§ WORKING DATA
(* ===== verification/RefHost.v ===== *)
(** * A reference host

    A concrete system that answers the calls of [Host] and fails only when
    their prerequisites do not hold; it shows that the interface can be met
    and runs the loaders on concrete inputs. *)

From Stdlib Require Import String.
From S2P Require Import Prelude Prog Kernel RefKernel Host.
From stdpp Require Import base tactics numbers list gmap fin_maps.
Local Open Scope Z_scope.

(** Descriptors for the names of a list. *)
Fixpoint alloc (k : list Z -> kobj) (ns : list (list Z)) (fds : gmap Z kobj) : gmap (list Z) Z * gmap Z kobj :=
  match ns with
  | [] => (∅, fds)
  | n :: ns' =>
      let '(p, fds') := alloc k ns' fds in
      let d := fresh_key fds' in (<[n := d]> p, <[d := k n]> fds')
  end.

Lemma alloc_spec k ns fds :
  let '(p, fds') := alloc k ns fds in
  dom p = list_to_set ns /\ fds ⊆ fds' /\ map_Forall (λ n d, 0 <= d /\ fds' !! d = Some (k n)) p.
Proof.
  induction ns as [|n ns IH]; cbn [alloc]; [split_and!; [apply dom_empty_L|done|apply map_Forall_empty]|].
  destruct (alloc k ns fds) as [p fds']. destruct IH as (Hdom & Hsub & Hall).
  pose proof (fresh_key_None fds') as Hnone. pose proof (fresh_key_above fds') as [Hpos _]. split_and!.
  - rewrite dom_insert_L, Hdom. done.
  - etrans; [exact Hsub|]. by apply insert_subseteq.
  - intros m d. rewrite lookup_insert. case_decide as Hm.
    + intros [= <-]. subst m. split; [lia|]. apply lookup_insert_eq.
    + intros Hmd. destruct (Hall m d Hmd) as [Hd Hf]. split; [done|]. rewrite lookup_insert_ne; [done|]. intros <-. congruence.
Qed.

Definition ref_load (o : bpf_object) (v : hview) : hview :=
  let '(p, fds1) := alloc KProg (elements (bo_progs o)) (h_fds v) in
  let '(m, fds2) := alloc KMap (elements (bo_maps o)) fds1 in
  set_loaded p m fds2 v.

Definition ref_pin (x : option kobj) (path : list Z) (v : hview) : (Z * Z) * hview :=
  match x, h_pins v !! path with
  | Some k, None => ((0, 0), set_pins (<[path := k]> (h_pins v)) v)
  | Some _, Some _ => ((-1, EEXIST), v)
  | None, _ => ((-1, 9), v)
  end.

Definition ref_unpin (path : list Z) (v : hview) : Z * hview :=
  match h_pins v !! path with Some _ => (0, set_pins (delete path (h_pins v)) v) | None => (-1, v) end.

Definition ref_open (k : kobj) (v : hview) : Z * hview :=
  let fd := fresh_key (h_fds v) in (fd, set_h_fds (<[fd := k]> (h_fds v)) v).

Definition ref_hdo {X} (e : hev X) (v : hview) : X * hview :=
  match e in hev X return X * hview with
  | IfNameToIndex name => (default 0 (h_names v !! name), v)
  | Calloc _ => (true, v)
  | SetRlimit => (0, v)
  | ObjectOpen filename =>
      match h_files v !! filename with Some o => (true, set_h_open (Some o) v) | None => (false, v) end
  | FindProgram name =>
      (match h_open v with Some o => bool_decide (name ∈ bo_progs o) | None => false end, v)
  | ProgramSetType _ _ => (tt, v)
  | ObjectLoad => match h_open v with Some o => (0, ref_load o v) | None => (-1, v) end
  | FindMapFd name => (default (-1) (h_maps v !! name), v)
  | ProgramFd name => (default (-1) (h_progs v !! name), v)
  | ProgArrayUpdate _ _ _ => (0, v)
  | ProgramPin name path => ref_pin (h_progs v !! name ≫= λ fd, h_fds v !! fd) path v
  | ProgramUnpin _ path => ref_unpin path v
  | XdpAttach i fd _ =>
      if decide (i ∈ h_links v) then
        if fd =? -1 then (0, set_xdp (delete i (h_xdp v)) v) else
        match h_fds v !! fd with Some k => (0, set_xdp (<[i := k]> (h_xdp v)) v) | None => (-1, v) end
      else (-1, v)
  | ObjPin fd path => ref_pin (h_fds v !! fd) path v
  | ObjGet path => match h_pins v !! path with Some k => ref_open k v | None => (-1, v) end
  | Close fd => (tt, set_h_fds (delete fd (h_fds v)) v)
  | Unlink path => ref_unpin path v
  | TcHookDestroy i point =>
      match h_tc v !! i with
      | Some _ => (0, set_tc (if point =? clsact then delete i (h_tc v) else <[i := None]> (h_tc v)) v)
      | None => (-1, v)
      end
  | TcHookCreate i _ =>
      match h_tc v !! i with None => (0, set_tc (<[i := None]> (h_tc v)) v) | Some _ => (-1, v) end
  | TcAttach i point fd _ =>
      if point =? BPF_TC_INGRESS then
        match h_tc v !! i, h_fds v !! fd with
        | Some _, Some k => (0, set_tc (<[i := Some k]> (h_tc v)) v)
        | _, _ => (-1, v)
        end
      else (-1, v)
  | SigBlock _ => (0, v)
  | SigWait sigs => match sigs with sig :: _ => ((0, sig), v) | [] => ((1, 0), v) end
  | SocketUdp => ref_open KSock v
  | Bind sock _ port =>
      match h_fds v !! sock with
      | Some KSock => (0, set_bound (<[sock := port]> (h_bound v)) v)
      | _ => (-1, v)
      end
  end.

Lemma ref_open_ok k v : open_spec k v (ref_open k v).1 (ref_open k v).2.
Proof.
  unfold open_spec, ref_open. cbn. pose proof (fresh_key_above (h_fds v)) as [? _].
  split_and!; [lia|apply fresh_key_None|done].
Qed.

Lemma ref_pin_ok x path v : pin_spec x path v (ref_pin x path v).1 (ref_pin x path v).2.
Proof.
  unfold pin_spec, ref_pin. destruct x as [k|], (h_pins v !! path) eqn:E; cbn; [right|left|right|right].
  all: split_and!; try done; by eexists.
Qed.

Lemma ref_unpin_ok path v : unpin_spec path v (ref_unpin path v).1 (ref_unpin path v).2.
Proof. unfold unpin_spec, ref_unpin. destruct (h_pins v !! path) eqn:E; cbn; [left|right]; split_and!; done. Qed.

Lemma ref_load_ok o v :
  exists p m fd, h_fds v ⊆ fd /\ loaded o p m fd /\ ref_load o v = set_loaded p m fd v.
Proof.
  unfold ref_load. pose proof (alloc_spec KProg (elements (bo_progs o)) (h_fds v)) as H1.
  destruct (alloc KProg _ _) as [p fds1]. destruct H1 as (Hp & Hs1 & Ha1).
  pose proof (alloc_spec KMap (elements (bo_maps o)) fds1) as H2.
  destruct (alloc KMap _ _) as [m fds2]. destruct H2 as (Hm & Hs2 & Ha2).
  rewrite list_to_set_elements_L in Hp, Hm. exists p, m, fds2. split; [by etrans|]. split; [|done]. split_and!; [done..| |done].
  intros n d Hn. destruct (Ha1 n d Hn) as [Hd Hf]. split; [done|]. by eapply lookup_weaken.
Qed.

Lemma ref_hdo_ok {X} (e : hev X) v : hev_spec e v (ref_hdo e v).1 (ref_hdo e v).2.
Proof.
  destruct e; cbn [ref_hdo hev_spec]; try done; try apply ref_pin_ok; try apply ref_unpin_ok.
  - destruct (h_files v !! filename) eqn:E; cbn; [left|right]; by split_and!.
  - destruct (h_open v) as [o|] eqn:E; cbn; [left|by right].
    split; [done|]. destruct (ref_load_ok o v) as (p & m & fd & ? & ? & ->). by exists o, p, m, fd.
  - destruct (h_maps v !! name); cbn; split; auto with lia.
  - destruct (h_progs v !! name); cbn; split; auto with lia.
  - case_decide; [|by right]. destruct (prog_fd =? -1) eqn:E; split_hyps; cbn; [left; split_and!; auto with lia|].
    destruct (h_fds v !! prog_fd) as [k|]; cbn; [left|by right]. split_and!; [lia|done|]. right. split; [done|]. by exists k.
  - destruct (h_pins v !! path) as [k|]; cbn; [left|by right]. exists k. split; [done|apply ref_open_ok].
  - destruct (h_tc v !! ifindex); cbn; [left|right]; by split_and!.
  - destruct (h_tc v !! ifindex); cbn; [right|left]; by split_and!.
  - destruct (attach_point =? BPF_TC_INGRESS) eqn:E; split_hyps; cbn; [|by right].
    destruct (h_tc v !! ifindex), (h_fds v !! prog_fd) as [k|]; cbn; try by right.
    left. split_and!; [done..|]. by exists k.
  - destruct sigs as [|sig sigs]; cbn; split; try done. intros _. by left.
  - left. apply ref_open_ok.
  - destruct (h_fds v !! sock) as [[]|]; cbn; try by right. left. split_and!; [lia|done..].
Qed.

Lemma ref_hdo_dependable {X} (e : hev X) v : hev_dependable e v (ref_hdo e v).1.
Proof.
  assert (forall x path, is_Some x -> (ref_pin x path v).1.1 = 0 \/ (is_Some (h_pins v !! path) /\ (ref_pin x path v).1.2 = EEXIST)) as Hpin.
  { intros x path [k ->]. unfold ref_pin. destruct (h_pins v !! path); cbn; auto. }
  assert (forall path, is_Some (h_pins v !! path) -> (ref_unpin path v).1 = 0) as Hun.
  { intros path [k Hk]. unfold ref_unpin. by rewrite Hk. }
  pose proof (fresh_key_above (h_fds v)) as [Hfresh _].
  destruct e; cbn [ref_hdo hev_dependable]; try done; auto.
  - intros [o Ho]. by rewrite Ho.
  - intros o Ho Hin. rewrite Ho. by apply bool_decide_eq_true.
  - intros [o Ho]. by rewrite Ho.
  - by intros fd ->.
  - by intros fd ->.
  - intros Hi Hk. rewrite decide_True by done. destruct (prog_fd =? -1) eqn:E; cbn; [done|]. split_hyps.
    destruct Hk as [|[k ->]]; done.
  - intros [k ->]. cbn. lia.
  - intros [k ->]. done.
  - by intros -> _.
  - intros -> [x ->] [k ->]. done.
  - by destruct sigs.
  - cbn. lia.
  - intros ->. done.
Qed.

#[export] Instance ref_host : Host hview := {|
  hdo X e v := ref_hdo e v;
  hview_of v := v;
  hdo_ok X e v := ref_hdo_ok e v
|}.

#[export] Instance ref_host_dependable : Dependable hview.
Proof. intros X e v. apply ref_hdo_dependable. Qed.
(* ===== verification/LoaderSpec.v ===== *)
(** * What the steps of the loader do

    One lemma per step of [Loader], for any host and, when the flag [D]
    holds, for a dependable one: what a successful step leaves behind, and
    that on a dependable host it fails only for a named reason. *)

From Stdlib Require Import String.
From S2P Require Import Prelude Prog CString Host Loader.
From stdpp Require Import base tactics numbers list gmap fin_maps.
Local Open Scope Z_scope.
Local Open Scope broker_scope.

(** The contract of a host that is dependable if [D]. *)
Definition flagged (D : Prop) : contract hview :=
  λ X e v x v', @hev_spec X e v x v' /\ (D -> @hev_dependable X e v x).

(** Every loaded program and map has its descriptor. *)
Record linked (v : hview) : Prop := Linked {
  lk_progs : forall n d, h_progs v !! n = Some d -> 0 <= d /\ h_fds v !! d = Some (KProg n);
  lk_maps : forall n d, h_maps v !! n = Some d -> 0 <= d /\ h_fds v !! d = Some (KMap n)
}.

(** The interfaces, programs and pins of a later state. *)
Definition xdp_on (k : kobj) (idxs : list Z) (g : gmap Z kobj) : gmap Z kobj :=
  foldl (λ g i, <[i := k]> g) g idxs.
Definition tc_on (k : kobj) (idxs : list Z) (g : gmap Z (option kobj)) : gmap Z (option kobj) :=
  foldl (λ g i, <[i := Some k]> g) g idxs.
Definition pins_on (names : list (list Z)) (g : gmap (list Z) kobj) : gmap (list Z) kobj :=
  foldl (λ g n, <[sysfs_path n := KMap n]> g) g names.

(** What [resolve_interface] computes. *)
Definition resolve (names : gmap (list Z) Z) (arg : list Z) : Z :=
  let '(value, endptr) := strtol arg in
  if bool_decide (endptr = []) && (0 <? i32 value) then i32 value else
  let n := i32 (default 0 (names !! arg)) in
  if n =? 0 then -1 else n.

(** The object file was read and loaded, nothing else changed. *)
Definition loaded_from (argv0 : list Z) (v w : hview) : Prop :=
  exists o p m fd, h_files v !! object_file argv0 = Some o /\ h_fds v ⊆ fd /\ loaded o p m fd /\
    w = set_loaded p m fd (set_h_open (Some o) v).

§ PROBLEM TO SOLVE
Within the listing above, locate the line containing "fd (h_fds v)) v)" and the line containing "unfold open_spec, ref_open.". Reproduce those two lines and all lines between them exactly, with nothing added.

§ RESPONSE AREA
  | Close fd => (tt, set_h_fds (delete fd (h_fds v)) v)
  | Unlink path => ref_unpin path v
  | TcHookDestroy i point =>
      match h_tc v !! i with
      | Some _ => (0, set_tc (if point =? clsact then delete i (h_tc v) else <[i := None]> (h_tc v)) v)
      | None => (-1, v)
      end
  | TcHookCreate i _ =>
      match h_tc v !! i with None => (0, set_tc (<[i := None]> (h_tc v)) v) | Some _ => (-1, v) end
  | TcAttach i point fd _ =>
      if point =? BPF_TC_INGRESS then
        match h_tc v !! i, h_fds v !! fd with
        | Some _, Some k => (0, set_tc (<[i := Some k]> (h_tc v)) v)
        | _, _ => (-1, v)
        end
      else (-1, v)
  | SigBlock _ => (0, v)
  | SigWait sigs => match sigs with sig :: _ => ((0, sig), v) | [] => ((1, 0), v) end
  | SocketUdp => ref_open KSock v
  | Bind sock _ port =>
      match h_fds v !! sock with
      | Some KSock => (0, set_bound (<[sock := port]> (h_bound v)) v)
      | _ => (-1, v)
      end
  end.

Lemma ref_open_ok k v : open_spec k v (ref_open k v).1 (ref_open k v).2.
Proof.
  unfold open_spec, ref_open. cbn. pose proof (fresh_key_above (h_fds v)) as [? _].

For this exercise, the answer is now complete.